Activity -
Write each entry out again exactly as it was given.

Given records -
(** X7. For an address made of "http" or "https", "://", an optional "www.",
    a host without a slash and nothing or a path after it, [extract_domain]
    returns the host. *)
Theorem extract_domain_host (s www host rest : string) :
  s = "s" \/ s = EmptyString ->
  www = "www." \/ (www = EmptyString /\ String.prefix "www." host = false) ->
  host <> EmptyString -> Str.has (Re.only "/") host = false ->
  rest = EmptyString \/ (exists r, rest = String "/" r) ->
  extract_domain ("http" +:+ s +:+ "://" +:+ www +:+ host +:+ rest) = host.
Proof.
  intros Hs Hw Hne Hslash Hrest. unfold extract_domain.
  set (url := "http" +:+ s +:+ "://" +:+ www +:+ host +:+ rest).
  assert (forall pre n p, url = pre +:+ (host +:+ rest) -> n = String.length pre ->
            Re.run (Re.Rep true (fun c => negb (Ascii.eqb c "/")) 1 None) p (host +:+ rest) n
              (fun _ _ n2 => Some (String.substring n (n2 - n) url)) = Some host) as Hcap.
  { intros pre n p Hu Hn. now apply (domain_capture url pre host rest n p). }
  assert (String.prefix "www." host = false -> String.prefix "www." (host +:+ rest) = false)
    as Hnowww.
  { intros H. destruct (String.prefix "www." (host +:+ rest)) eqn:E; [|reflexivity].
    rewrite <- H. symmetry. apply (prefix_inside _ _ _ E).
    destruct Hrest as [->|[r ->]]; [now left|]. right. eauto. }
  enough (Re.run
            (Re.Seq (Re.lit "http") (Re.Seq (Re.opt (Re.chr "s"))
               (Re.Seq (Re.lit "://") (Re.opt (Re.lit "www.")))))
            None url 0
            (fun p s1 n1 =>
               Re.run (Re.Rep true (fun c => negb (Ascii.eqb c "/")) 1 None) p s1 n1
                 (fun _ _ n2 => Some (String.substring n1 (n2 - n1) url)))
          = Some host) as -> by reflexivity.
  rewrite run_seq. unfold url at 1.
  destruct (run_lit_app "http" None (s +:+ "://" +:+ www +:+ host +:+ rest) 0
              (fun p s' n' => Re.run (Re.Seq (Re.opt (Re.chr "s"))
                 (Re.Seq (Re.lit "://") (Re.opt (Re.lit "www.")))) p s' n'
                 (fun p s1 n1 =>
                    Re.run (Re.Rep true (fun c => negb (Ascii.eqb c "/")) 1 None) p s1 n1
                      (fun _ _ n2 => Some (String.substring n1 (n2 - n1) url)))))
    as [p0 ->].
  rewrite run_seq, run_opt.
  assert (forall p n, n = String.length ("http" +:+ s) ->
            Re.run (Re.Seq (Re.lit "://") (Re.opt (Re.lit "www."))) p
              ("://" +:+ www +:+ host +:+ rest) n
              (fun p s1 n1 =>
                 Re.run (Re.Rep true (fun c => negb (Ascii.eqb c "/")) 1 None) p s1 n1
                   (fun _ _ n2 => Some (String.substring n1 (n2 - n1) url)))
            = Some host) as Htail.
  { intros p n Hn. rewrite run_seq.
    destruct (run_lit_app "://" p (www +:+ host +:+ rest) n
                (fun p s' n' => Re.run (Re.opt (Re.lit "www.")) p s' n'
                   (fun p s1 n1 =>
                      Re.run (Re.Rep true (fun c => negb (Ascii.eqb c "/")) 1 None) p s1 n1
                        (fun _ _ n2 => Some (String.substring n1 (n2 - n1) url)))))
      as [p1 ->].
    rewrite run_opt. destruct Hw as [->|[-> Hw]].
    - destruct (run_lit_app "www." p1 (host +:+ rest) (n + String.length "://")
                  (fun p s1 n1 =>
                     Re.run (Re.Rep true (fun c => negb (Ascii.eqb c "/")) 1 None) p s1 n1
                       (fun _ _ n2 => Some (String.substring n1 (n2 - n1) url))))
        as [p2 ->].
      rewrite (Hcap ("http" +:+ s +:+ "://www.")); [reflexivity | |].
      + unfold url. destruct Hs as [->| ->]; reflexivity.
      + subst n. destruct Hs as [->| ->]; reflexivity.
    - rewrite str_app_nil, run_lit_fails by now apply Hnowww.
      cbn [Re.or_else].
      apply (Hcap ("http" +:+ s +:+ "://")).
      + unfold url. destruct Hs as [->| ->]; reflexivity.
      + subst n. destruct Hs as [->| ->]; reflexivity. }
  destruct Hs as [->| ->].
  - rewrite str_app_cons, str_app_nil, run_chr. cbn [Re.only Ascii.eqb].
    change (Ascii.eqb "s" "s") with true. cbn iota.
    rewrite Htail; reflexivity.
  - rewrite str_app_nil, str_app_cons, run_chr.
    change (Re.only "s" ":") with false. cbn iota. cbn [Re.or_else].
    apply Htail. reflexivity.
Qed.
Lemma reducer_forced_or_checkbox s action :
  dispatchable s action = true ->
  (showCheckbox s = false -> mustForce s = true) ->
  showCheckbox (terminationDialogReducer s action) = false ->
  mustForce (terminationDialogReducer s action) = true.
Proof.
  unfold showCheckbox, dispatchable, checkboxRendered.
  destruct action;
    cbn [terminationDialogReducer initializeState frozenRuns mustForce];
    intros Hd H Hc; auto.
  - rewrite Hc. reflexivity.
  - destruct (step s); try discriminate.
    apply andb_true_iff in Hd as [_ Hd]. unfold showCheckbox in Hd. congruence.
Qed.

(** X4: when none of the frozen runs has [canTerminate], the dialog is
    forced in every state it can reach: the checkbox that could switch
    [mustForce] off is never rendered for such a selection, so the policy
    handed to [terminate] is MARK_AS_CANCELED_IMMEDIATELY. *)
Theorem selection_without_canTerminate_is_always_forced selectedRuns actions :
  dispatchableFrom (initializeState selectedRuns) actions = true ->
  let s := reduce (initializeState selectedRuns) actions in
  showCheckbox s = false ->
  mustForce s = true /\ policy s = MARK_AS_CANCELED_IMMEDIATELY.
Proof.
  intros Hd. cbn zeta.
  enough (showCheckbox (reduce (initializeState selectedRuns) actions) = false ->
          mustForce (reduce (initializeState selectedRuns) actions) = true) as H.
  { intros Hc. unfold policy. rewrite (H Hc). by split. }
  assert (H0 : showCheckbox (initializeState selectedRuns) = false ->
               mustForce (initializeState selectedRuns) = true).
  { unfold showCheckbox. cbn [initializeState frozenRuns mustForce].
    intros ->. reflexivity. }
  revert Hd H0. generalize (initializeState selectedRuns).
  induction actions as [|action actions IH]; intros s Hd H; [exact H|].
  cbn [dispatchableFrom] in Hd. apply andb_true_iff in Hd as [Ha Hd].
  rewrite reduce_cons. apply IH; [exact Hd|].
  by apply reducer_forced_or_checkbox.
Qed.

Answer to this task -
(** X7. For an address made of "http" or "https", "://", an optional "www.",
    a host without a slash and nothing or a path after it, [extract_domain]
    returns the host. *)
Theorem extract_domain_host (s www host rest : string) :
  s = "s" \/ s = EmptyString ->
  www = "www." \/ (www = EmptyString /\ String.prefix "www." host = false) ->
  host <> EmptyString -> Str.has (Re.only "/") host = false ->
  rest = EmptyString \/ (exists r, rest = String "/" r) ->
  extract_domain ("http" +:+ s +:+ "://" +:+ www +:+ host +:+ rest) = host.
Proof.
  intros Hs Hw Hne Hslash Hrest. unfold extract_domain.
  set (url := "http" +:+ s +:+ "://" +:+ www +:+ host +:+ rest).
  assert (forall pre n p, url = pre +:+ (host +:+ rest) -> n = String.length pre ->
            Re.run (Re.Rep true (fun c => negb (Ascii.eqb c "/")) 1 None) p (host +:+ rest) n
              (fun _ _ n2 => Some (String.substring n (n2 - n) url)) = Some host) as Hcap.
  { intros pre n p Hu Hn. now apply (domain_capture url pre host rest n p). }
  assert (String.prefix "www." host = false -> String.prefix "www." (host +:+ rest) = false)
    as Hnowww.
  { intros H. destruct (String.prefix "www." (host +:+ rest)) eqn:E; [|reflexivity].
    rewrite <- H. symmetry. apply (prefix_inside _ _ _ E).
    destruct Hrest as [->|[r ->]]; [now left|]. right. eauto. }
  enough (Re.run
            (Re.Seq (Re.lit "http") (Re.Seq (Re.opt (Re.chr "s"))
               (Re.Seq (Re.lit "://") (Re.opt (Re.lit "www.")))))
            None url 0
            (fun p s1 n1 =>
               Re.run (Re.Rep true (fun c => negb (Ascii.eqb c "/")) 1 None) p s1 n1
                 (fun _ _ n2 => Some (String.substring n1 (n2 - n1) url)))
          = Some host) as -> by reflexivity.
  rewrite run_seq. unfold url at 1.
  destruct (run_lit_app "http" None (s +:+ "://" +:+ www +:+ host +:+ rest) 0
              (fun p s' n' => Re.run (Re.Seq (Re.opt (Re.chr "s"))
                 (Re.Seq (Re.lit "://") (Re.opt (Re.lit "www.")))) p s' n'
                 (fun p s1 n1 =>
                    Re.run (Re.Rep true (fun c => negb (Ascii.eqb c "/")) 1 None) p s1 n1
                      (fun _ _ n2 => Some (String.substring n1 (n2 - n1) url)))))
    as [p0 ->].
  rewrite run_seq, run_opt.
  assert (forall p n, n = String.length ("http" +:+ s) ->
            Re.run (Re.Seq (Re.lit "://") (Re.opt (Re.lit "www."))) p
              ("://" +:+ www +:+ host +:+ rest) n
              (fun p s1 n1 =>
                 Re.run (Re.Rep true (fun c => negb (Ascii.eqb c "/")) 1 None) p s1 n1
                   (fun _ _ n2 => Some (String.substring n1 (n2 - n1) url)))
            = Some host) as Htail.
  { intros p n Hn. rewrite run_seq.
    destruct (run_lit_app "://" p (www +:+ host +:+ rest) n
                (fun p s' n' => Re.run (Re.opt (Re.lit "www.")) p s' n'
                   (fun p s1 n1 =>
                      Re.run (Re.Rep true (fun c => negb (Ascii.eqb c "/")) 1 None) p s1 n1
                        (fun _ _ n2 => Some (String.substring n1 (n2 - n1) url)))))
      as [p1 ->].
    rewrite run_opt. destruct Hw as [->|[-> Hw]].
    - destruct (run_lit_app "www." p1 (host +:+ rest) (n + String.length "://")
                  (fun p s1 n1 =>
                     Re.run (Re.Rep true (fun c => negb (Ascii.eqb c "/")) 1 None) p s1 n1
                       (fun _ _ n2 => Some (String.substring n1 (n2 - n1) url))))
        as [p2 ->].
      rewrite (Hcap ("http" +:+ s +:+ "://www.")); [reflexivity | |].
      + unfold url. destruct Hs as [->| ->]; reflexivity.
      + subst n. destruct Hs as [->| ->]; reflexivity.
    - rewrite str_app_nil, run_lit_fails by now apply Hnowww.
      cbn [Re.or_else].
      apply (Hcap ("http" +:+ s +:+ "://")).
      + unfold url. destruct Hs as [->| ->]; reflexivity.
      + subst n. destruct Hs as [->| ->]; reflexivity. }
  destruct Hs as [->| ->].
  - rewrite str_app_cons, str_app_nil, run_chr. cbn [Re.only Ascii.eqb].
    change (Ascii.eqb "s" "s") with true. cbn iota.
    rewrite Htail; reflexivity.
  - rewrite str_app_nil, str_app_cons, run_chr.
    change (Re.only "s" ":") with false. cbn iota. cbn [Re.or_else].
    apply Htail. reflexivity.
Qed.
Lemma reducer_forced_or_checkbox s action :
  dispatchable s action = true ->
  (showCheckbox s = false -> mustForce s = true) ->
  showCheckbox (terminationDialogReducer s action) = false ->
  mustForce (terminationDialogReducer s action) = true.
Proof.
  unfold showCheckbox, dispatchable, checkboxRendered.
  destruct action;
    cbn [terminationDialogReducer initializeState frozenRuns mustForce];
    intros Hd H Hc; auto.
  - rewrite Hc. reflexivity.
  - destruct (step s); try discriminate.
    apply andb_true_iff in Hd as [_ Hd]. unfold showCheckbox in Hd. congruence.
Qed.

(** X4: when none of the frozen runs has [canTerminate], the dialog is
    forced in every state it can reach: the checkbox that could switch
    [mustForce] off is never rendered for such a selection, so the policy
    handed to [terminate] is MARK_AS_CANCELED_IMMEDIATELY. *)
Theorem selection_without_canTerminate_is_always_forced selectedRuns actions :
  dispatchableFrom (initializeState selectedRuns) actions = true ->
  let s := reduce (initializeState selectedRuns) actions in
  showCheckbox s = false ->
  mustForce s = true /\ policy s = MARK_AS_CANCELED_IMMEDIATELY.
Proof.
  intros Hd. cbn zeta.
  enough (showCheckbox (reduce (initializeState selectedRuns) actions) = false ->
          mustForce (reduce (initializeState selectedRuns) actions) = true) as H.
  { intros Hc. unfold policy. rewrite (H Hc). by split. }
  assert (H0 : showCheckbox (initializeState selectedRuns) = false ->
               mustForce (initializeState selectedRuns) = true).
  { unfold showCheckbox. cbn [initializeState frozenRuns mustForce].
    intros ->. reflexivity. }
  revert Hd H0. generalize (initializeState selectedRuns).
  induction actions as [|action actions IH]; intros s Hd H; [exact H|].
  cbn [dispatchableFrom] in Hd. apply andb_true_iff in Hd as [Ha Hd].
  rewrite reduce_cons. apply IH; [exact Hd|].
  by apply reducer_forced_or_checkbox.
Qed.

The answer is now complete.